_PROBLEM TO WORK ON_
Look through the entries below and extract exactly the lines from the one containing "exists vid, (answersPayload" through the one containing "unfold compose. cbn", ends included.

_MATERIAL TO PROCESS_

(** Removal and insertion again of the entry of a file. *)
Lemma eot_queue_requeued (q : list eot_queue_entry_t) (g : Z)
    (e : eot_queue_entry_t) :
  eot_vfd_swmr_file e = g ->
  eot_requeued q g e (eot_queue_insert (eot_queue_remove q g) e).
Proof.
  intros He.
  pose proof (eot_queue_remove_first q g) as Hrem.
  set (r := eot_queue_remove q g) in *.
  pose proof (eot_queue_insert_split r e) as Hins.
  set (q' := eot_queue_insert r e) in *.
  pose proof Hins as (a & b & Hr & Hq' & _).
  unfold eot_requeued. split; [|split; [|split]].
  - rewrite Hq'. apply in_or_app. right. left. reflexivity.
  - intros x Hx.
    assert (Hqr : In x q' <-> In x r).
    { rewrite Hq', Hr, !in_app_iff. simpl. split.
      - intros [H | [H | H]]; [left; exact H | | right; exact H].
        subst x. contradiction.
      - intros [H | H]; [left; exact H | right; right; exact H]. }
    rewrite Hqr.
    destruct Hrem as [(_ & ->) | (l1 & y & l2 & -> & Hy & _ & ->)];
      [reflexivity|].
    rewrite !in_app_iff. simpl. split.
    + intros [H | H]; [left; exact H | right; right; exact H].
    + intros [H | [H | H]]; [left; exact H | | right; exact H].
      subst x. contradiction.
  - intros Hs. apply eot_inserted_sorted with (q := r) (e := e);
      [exact Hins|].
    apply (eot_first_removed_sorted q r g Hrem Hs).
  - intros Hnd.
    assert (Hr' : NoDup (eot_files r) /\ ~ In g (eot_files r)).
    { destruct Hrem as [(Hnot & ->) | (l1 & y & l2 & -> & Hy & _ & ->)].
      - split; [exact Hnd|]. apply eot_not_queued_files. exact Hnot.
      - unfold eot_files in *. rewrite map_app in *. simpl in Hnd.
        rewrite Hy in Hnd. apply NoDup_remove in Hnd. exact Hnd. }
    destruct Hr' as (Hnd' & Hnot).
    unfold eot_files in *. rewrite Hq', map_app. simpl. rewrite He.
    rewrite Hr, map_app in Hnd', Hnot.
    apply (Permutation_NoDup (Permutation_middle _ _ _)).
    constructor; assumption.
Qed.
(** The store a submission that goes through leaves. *)
Lemma handleSubmit_redirected_store faults fresh now publicId st s url ens s' log :
  handleSubmit faults fresh now publicId st s = (Redirected url, ens, s', log) ->
  exists versionId,
    testVersionId st = Some versionId /\
    Js.truthy (Js.trim (participant st)) = true /\
    s' = set_answers
           (set_submissions s
              (Db.submissions s ++
                 [{| s_id := fresh; s_test_version_id := versionId;
                     s_participant := Js.trim (participant st); s_created_at := now |}]))
           (answers s ++ answersPayload fresh (questions st) ens).
Proof.
  unfold handleSubmit.
  destruct (testVersionId st) as [vid|]; [|done].
  destruct publicId as [pid|]; [|done].
  destruct (negb _); [done|].
  destruct (Js.truthy (Js.trim (participant st))) eqn:Hp; [|done]. simpl.
  destruct (missingSingleChoice _ _) eqn:H1; [done|].
  destruct (missingTextAnswer _ _) eqn:H2; [done|].
  unfold record, bind, exec, orThrow, ret, throw. simpl.
  destruct (faults InsertSubmission); simpl; [done|].
  destruct (faults InsertAnswers); simpl; [done|].
  intros [= _ <- <- <-]. by exists vid.
Qed.

Lemma existsb_false {A : Type} (p : A -> bool) (l : list A) (x : A) :
  existsb p l = false -> x ∈ l -> p x = false.
Proof.
  induction l as [|y l IH]; simpl; [by intros _ ?%elem_of_nil|].
  intros [Hy Hl]%orb_false_iff [->|Hx]%elem_of_cons; auto.
Qed.

(** X19. A submission that goes through adds one submission row with
    the trimmed, non-empty name, and one answer row per question of the
    form, in the order of the form: for a choice question the row holds
    an option id and no text, for a text question a text that is not
    empty and no option id.  Nothing else in the store changes. *)
Theorem handleSubmit_records (faults : Faults Stmt) (fresh : string) (now : Timestamp)
    (publicId : option string) (st : State) (s s' : Store) (url : string)
    (ens : gmap string string) (log : list Stmt) :
  handleSubmit faults fresh now publicId st s = (Redirected url, ens, s', log) ->
  exists versionId rows,
    testVersionId st = Some versionId /\
    Db.submissions s'
      = Db.submissions s ++
          [{| s_id := fresh; s_test_version_id := versionId;
              s_participant := Js.trim (participant st); s_created_at := now |}] /\
    Js.trim (participant st) <> EmptyString /\
    answers s' = answers s ++ rows /\
    a_question_id <$> rows = id <$> questions st /\
    Forall (fun a => a_submission_id a = fresh) rows /\
    Forall2 (fun q a =>
               match kind q with
               | SINGLE => Js.truthy_opt (a_option_id a) = true /\ a_free_text a = None
               | TEXT => a_option_id a = None /\
                         exists text, a_free_text a = Some text /\ text <> EmptyString
               end) (questions st) rows /\
    tests s' = tests s /\ test_versions s' = test_versions s /\
    Db.questions s' = Db.questions s /\ Db.options s' = Db.options s /\
    test_links s' = test_links s.
Proof.
  intros H.
  destruct (handleSubmit_redirected _ _ _ _ _ _ _ _ _ _ H) as (_ & Hsingle & Htext & _ & _).
  destruct (handleSubmit_redirected_store _ _ _ _ _ _ _ _ _ _ H) as (vid & Hv & Hp & ->).
  exists vid, (answersPayload fresh (questions st) ens). simpl.
  split_and!; try done.
  - intros E. rewrite E in Hp. done.
  - unfold answersPayload. rewrite <- list_fmap_compose. apply list_fmap_ext.
    intros i q _. simpl. by destruct (kind q).
  - unfold answersPayload. apply Forall_fmap, Forall_forall. intros q _. simpl.
    by destruct (kind q).
  - unfold answersPayload. apply Forall2_fmap_r, Forall2_same_length_lookup.
    split; [done|]. intros i q q' Hq Hq'. assert (q' = q) as -> by congruence.
    apply list_elem_of_lookup_2 in Hq.
    pose proof (existsb_false _ _ q Hsingle Hq) as H1.
    pose proof (existsb_false _ _ q Htext Hq) as H2. simpl in H1, H2.
    unfold compose. cbn beta. destruct (kind q); simpl.
    + split; [|done]. unfold answered in H1. by apply negb_false_iff in H1.
    + split; [done|]. eexists. split; [done|].
      apply negb_false_iff in H2. intros E. rewrite E in H2. done.
Qed.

_EXPECTED ANSWER_
  exists vid, (answersPayload fresh (questions st) ens). simpl.
  split_and!; try done.
  - intros E. rewrite E in Hp. done.
  - unfold answersPayload. rewrite <- list_fmap_compose. apply list_fmap_ext.
    intros i q _. simpl. by destruct (kind q).
  - unfold answersPayload. apply Forall_fmap, Forall_forall. intros q _. simpl.
    by destruct (kind q).
  - unfold answersPayload. apply Forall2_fmap_r, Forall2_same_length_lookup.
    split; [done|]. intros i q q' Hq Hq'. assert (q' = q) as -> by congruence.
    apply list_elem_of_lookup_2 in Hq.
    pose proof (existsb_false _ _ q Hsingle Hq) as H1.
    pose proof (existsb_false _ _ q Htext Hq) as H2. simpl in H1, H2.
    unfold compose. cbn beta. destruct (kind q); simpl.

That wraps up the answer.